I wouldn’t say that I ever ‘decided’, it takes quite a bit of time to build the business of photography and it is continuously evolving. For me at the moment I am balancing a corporate life and a photography life plus numerous other projects. For example, I have launched with my partner Sarah-Jo Lobwein a distribution business focused on underwater photography equipment, such as Isotta housings. My wife and I are also working on another ‘project’ that we hope to launch into the Australian dive market very soon (watch this space).
What’s the most rewarding thing about the craft of underwater photography?
The biggest reward is when non-divers come up to me and comment on my images. My shark and crocodile photographs really seem to spur most of the talk, especially in Australia at the moment with all the ‘shark activities’ happening. Like most underwater photographers, my main goal is to capture the beauty of the ocean and all the things and beings that call it home.
But I also hope to expose this to people who don’t have the chance to experience its beauty. People tend to only care about things they understand or have a connection with, and images are a very powerful tool to establish such understanding and connection.
You’re also a rescue diver if I recall correctly. For our readers, what’s that like?
Correct, it has been a number of years since I did my PADI Rescue course in Sydney. Of all the dive training I have done this was one of the most challenging and rewarding I have done. During my time working in the dive industry, I have been able to leverage these skills a number of times. It is something that I can’t recommend highly enough. If you are serious about diving and starting to spend more time underwater, there is going to be a time when you will need these skills.
Where are the best spots to dive in Australia?
This is a really hard question as Australia has some of the most diverse diving on this blue planet, but let me try to name a few… My Sydney backyard has some amazing life, such as the Weedy Sea Dragon (Phyllopteryx Taeniolatus) off Kurnell National Park. Then there’s diving with the Grey Nurse Sharks of Broughton Island, very-early-morning squid diving off the southern New South Wales coast, swimming and diving with fur seals off Montague Island, swimming with dolphins in the lagoon of Cocos Keeling Islands off Western Australia, manta rays right off the beach at Lady Elliot Island on the Great Barrier Reef, and coming face to face with Great Whites off Neptune Islands in South Australia. A little bonus if you ever do this trip: make sure you head to Hopkins Island where they have some of the friendliest sea lions you will ever meet.

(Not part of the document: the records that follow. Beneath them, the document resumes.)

(** The 15th of a month of a year from 100 to 9999 has a time value, and
    its year is the year given. *)
Lemma DateUTC_four_digit_year (y : Z) (i : nat) :
  100 <= y <= 9999 -> (i < 12)%nat -> DateUTC y i 15 = ValidDate y i 15 0.
Proof.
  intros Hy Hi. unfold DateUTC.
  replace ((0 <=? y) && (y <=? 99))%bool with false
    by (symmetry; apply andb_false_iff; right; apply Z.leb_gt; lia).
  assert (Hdays : Z.abs (daysFromCivil y i 15) <= 100000000).
  { unfold daysFromCivil.
    do 12 (destruct i as [|i]; [cbn; Z.div_mod_to_equations; lia|]). lia. }
  apply Z.leb_le in Hdays. now rewrite Hdays.
Qed.

Section DateResolution.
Context `{Host}.

(** C3, as amended.  The dashboard's [getItemDate] takes the first of the
    columns End Date, Month, DATE and Date: that holds a valid date.  With
    none, and a month text (MONTH, else Month) that is a string and a year
    value (YEAR, else Year) that is present, it gives the 15th, UTC, of the
    month whose abbreviation is the upper-cased first three characters of
    the text, in the year [parseInt] reads from the year value: for a year
    from 100 to 9999 that date has this year and this month.  It gives null
    when the year does not parse or the month matches no abbreviation, and
    null in every other case.  The Driver & Operator view resolves in the
    other order, month and year apart: a truthy Month or Year cell is used
    whatever End Date holds, and End Date only without one.  Where the
    month text is upper-cased, it is a text of the 7-bit range. *)
Theorem date_resolution_order (item : row) :
  let noValidDate :=
    Dashboard.validDate (get item "End Date") = None
    /\ Dashboard.validDate (get item "Month") = None
    /\ Dashboard.validDate (get item "DATE") = None
    /\ Dashboard.validDate (get item "Date:") = None in
  let monthStr := coalesce (get item "MONTH") (get item "Month") in
  let yearVal := coalesce (get item "YEAR") (get item "Year") in
  (forall d, Dashboard.validDate (get item "End Date") = Some d ->
             Dashboard.getItemDate item = Some d)
  /\ (forall d, Dashboard.validDate (get item "End Date") = None ->
                Dashboard.validDate (get item "Month") = Some d ->
                Dashboard.getItemDate item = Some d)
  /\ (forall d, Dashboard.validDate (get item "End Date") = None ->
                Dashboard.validDate (get item "Month") = None ->
                Dashboard.validDate (get item "DATE") = Some d ->
                Dashboard.getItemDate item = Some d)
  /\ (forall d, Dashboard.validDate (get item "End Date") = None ->
                Dashboard.validDate (get item "Month") = None ->
                Dashboard.validDate (get item "DATE") = None ->
                Dashboard.validDate (get item "Date:") = Some d ->
                Dashboard.getItemDate item = Some d)
  /\ (forall s y i,
         noValidDate -> monthStr = VStr s -> Text.sevenBit s = true ->
         isNullish yearVal = false ->
         parseInt (toString yearVal) = Some y ->
         indexOf Dashboard.MONTH_NAMES_ABBR (substring 0 3 (toUpperCase s)) = Some i ->
         Dashboard.getItemDate item = Some (DateUTC y i 15)
         /\ (100 <= y <= 9999 ->
             DateUTC y i 15 = ValidDate y i 15 0
             /\ Dashboard.monthNameAt Dashboard.MONTH_NAMES_ABBR (Some i)
                = Some (substring 0 3 (toUpperCase s))))
  /\ (forall s,
         noValidDate -> monthStr = VStr s -> Text.sevenBit s = true ->
         isNullish yearVal = true
         \/ parseInt (toString yearVal) = None
         \/ indexOf Dashboard.MONTH_NAMES_ABBR (substring 0 3 (toUpperCase s)) = None ->
         Dashboard.getItemDate item = None)
  /\ (noValidDate -> (forall s, monthStr <> VStr s) -> Dashboard.getItemDate item = None)
  /\ (toBoolean (get item "Month") = true ->
      Text.sevenBit (toString (get item "Month")) = true ->
      DriverOperatorView.itemMonthName item
      = Some (substring 0 3 (toUpperCase (toString (get item "Month")))))
  /\ (toBoolean (get item "Month") = false ->
      DriverOperatorView.itemMonthName item
      = DriverOperatorView.getMonthNameFromDate (get item "End Date"))
  /\ (toBoolean (get item "Year") = true ->
      DriverOperatorView.itemYear item = toString (get item "Year"))
  /\ (toBoolean (get item "Year") = false ->
      DriverOperatorView.itemYear item
      = match DriverOperatorView.getYearFromDate (get item "End Date") with
        | Some y => if y =? 0 then "" else intToString y
        | None => ""
        end).
Proof.
  intros noValidDate monthStr yearVal.
  repeat match goal with |- _ /\ _ => split end.
  - intros d He. unfold Dashboard.getItemDate. now rewrite He.
  - intros d He Hm. unfold Dashboard.getItemDate. now rewrite He, Hm.
  - intros d He Hm Hd. unfold Dashboard.getItemDate. now rewrite He, Hm, Hd.
  - intros d He Hm Hd Hc. unfold Dashboard.getItemDate. now rewrite He, Hm, Hd, Hc.
  - intros s y i [He [Hm [Hd Hc]]] Hs _ Hy Hp Hi. split.
    + unfold Dashboard.getItemDate. rewrite He, Hm, Hd, Hc.
      fold monthStr yearVal. cbv zeta. now rewrite Hs, Hy, Hp, Hi.
    + intros Hrange. split.
      * apply DateUTC_four_digit_year; [exact Hrange | now apply indexOf_month_lt in Hi].
      * simpl. now apply indexOf_nth.
  - intros s [He [Hm [Hd Hc]]] Hs _ Hfail.
    unfold Dashboard.getItemDate. rewrite He, Hm, Hd, Hc.
    fold monthStr yearVal. cbv zeta. rewrite Hs.
    destruct Hfail as [Hy|[Hp|Hi]].
    + now rewrite Hy.
    + rewrite Hp. now destruct (isNullish yearVal).
    + rewrite Hi. destruct (isNullish yearVal); [reflexivity|].
      now destruct (parseInt (toString yearVal)).
  - intros [He [Hm [Hd Hc]]] Hs.
    unfold Dashboard.getItemDate. rewrite He, Hm, Hd, Hc.
    fold monthStr yearVal. cbv zeta.
    destruct monthStr as [| |b|x|s|d]; try reflexivity. now elim (Hs s).
  - intros Ht _. unfold DriverOperatorView.itemMonthName. now rewrite Ht.
  - intros Ht. unfold DriverOperatorView.itemMonthName. now rewrite Ht.
  - intros Ht. unfold DriverOperatorView.itemYear. now rewrite Ht.
  - intros Ht. unfold DriverOperatorView.itemYear. now rewrite Ht.
Qed.
End DateResolution.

How often do you get back to Tonga, where you started your photography career?
Unfortunately I haven’t had the chance to return to Tonga, however this is very high on my priority list! As this was very early in my exposure to underwater photography with a DSLR, I didn’t really have all the skills and knowledge to capture an image I was happy with, so there is extra motivation to return and capture that ‘perfect’ shot. Tonga is an amazing place especially during winter when the humpback whales (Megaptera Novaeangliae) swim in to use Tonga as their nursery. It should be on every diver’s or snorkeler’s bucket list.
What keeps diving fresh for you? How often do you try something new?
The great thing about underwater photography is that there is always something different to try. It could apply a different lighting technique or choose a different perspective or angle with a subject that I have photographed a thousand times, or I could try to capture a creature’s unique behavior such as feeding or breeding.